──────── Task inputs ────────

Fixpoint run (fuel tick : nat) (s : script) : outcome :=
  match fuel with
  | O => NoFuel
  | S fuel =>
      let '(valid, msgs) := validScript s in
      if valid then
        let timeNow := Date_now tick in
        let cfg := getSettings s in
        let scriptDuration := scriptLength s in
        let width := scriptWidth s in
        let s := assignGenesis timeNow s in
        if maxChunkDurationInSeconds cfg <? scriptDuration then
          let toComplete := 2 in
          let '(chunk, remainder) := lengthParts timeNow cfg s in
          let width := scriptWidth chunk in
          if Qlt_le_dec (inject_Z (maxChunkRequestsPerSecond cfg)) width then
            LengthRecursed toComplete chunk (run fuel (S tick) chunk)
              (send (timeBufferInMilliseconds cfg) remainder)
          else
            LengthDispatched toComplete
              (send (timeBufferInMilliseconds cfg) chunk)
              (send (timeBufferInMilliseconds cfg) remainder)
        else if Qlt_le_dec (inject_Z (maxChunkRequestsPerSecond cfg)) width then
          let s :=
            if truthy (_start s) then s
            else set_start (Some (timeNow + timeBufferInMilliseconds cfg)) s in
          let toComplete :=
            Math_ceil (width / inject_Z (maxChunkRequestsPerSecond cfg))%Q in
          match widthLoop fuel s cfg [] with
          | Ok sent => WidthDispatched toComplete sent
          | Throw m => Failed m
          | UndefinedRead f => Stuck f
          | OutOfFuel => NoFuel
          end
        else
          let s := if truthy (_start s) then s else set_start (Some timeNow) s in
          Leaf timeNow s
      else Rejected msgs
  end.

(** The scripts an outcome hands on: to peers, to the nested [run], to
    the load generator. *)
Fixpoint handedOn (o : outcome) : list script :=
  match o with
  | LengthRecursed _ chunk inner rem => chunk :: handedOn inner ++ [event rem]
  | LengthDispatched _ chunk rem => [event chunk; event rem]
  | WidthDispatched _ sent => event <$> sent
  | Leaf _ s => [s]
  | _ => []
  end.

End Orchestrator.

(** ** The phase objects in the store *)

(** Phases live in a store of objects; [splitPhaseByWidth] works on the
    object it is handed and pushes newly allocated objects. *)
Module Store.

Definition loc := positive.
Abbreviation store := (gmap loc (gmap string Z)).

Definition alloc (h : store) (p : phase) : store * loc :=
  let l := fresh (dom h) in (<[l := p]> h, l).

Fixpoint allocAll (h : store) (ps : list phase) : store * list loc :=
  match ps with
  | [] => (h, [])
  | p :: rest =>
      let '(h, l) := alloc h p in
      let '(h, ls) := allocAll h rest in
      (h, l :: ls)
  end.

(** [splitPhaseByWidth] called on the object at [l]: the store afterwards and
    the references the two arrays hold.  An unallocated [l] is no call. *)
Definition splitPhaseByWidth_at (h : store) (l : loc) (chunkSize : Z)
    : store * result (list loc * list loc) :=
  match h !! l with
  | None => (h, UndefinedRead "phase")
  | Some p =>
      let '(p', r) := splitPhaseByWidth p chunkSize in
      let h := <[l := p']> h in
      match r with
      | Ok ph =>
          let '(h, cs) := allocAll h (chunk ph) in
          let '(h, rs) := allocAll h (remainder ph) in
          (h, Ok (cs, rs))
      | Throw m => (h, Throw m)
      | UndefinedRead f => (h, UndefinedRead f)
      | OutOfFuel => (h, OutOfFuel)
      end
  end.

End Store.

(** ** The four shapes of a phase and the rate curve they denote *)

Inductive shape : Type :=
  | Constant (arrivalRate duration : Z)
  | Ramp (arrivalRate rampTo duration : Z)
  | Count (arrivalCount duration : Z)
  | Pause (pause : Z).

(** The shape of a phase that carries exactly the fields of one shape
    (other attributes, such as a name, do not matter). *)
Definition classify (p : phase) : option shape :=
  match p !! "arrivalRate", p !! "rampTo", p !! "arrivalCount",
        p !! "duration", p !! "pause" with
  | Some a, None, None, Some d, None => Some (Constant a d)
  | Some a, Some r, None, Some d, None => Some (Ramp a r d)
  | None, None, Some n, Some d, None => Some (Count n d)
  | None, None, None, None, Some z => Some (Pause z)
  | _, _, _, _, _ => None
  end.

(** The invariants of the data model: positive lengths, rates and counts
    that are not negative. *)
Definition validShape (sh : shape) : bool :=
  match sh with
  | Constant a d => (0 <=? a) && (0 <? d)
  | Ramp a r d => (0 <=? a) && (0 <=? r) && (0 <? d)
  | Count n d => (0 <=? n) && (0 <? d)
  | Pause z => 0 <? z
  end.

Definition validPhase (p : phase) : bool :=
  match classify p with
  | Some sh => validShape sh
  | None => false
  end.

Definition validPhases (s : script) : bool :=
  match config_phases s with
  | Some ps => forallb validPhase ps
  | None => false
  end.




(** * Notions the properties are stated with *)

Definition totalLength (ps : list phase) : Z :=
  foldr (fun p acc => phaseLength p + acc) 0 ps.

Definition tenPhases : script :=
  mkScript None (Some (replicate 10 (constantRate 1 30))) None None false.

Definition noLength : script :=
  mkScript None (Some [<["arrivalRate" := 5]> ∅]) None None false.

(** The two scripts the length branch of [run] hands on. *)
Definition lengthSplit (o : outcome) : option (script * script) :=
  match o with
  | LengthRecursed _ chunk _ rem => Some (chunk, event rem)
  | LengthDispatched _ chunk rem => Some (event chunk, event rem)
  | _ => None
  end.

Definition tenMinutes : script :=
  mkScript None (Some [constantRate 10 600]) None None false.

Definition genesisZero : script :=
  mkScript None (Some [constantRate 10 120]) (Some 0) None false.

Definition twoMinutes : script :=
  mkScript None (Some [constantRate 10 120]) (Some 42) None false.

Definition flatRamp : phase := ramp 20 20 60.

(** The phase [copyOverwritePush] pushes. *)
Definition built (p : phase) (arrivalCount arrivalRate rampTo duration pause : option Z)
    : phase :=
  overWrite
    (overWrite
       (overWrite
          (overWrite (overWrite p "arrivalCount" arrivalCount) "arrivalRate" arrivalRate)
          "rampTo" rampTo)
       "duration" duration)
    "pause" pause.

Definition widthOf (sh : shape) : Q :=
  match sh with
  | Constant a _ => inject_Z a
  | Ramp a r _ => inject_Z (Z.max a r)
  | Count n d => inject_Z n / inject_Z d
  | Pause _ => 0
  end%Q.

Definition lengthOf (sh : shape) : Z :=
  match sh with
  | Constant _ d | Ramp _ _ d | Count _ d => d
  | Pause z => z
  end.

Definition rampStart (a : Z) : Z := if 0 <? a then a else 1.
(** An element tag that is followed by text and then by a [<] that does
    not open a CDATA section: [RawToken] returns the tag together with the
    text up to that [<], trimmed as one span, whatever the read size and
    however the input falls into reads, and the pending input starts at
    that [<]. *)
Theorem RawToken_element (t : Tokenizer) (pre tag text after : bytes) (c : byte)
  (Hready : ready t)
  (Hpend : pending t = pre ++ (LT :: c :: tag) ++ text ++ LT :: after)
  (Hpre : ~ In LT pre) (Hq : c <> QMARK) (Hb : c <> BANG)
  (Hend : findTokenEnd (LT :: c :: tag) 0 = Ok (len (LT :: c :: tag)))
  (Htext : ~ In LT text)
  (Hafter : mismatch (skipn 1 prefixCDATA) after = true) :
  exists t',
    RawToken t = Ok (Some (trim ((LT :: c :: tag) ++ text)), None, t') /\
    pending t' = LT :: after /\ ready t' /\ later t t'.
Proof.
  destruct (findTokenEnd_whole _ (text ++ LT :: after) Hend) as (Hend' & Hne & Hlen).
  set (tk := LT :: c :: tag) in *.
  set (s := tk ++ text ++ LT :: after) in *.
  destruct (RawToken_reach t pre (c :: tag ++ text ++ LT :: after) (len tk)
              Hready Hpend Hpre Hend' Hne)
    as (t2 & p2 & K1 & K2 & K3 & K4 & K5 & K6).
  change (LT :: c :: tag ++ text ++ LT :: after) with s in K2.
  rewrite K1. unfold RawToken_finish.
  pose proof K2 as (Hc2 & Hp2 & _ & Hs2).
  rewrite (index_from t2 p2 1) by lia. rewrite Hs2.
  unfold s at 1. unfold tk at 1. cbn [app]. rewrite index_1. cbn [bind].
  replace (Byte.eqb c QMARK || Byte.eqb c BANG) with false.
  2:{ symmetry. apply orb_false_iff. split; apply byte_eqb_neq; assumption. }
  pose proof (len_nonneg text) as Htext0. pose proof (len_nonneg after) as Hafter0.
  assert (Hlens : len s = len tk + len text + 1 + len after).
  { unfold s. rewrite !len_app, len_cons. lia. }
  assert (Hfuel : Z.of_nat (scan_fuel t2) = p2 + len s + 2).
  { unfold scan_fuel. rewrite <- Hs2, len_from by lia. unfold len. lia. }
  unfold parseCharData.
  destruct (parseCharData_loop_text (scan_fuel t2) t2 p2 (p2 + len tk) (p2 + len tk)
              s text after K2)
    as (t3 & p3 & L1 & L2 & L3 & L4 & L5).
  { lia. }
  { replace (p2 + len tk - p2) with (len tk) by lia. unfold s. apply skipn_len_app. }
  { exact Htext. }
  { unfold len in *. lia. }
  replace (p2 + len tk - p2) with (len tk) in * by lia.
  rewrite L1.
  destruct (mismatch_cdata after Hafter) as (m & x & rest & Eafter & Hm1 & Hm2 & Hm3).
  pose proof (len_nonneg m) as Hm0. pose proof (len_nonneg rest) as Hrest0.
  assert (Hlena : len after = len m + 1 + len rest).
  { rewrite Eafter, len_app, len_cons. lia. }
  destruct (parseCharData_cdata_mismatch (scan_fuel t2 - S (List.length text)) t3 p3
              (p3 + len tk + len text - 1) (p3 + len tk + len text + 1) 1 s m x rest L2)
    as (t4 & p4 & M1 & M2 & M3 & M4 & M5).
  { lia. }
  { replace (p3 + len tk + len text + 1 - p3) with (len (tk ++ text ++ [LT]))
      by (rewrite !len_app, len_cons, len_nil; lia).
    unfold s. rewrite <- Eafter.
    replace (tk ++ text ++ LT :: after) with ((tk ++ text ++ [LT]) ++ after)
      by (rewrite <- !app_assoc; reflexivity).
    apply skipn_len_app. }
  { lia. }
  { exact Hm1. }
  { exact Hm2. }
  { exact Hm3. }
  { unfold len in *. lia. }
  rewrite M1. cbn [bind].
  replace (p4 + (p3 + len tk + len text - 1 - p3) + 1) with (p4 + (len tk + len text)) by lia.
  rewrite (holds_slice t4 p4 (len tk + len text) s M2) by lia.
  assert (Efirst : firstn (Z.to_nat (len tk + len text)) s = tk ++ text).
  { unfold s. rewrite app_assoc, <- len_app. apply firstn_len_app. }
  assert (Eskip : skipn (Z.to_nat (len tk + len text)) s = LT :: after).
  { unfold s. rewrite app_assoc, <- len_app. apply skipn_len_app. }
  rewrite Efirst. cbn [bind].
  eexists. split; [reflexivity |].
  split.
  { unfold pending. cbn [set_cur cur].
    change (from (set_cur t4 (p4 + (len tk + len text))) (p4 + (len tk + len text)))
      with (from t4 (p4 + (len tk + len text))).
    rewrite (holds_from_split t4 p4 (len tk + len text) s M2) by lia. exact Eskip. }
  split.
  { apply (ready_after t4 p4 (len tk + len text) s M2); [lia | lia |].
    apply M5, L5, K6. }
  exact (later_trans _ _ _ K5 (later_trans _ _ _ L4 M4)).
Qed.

────────

[Task requirements] Among the records above, extract exactly the lines from the line with "Hready Hpend Hpre Hend' Hne)" to the line with "replace (Byte.eqb c", both lines included, and leave out the rest.

[Solution]
              Hready Hpend Hpre Hend' Hne)
    as (t2 & p2 & K1 & K2 & K3 & K4 & K5 & K6).
  change (LT :: c :: tag ++ text ++ LT :: after) with s in K2.
  rewrite K1. unfold RawToken_finish.
  pose proof K2 as (Hc2 & Hp2 & _ & Hs2).
  rewrite (index_from t2 p2 1) by lia. rewrite Hs2.
  unfold s at 1. unfold tk at 1. cbn [app]. rewrite index_1. cbn [bind].
  replace (Byte.eqb c QMARK || Byte.eqb c BANG) with false.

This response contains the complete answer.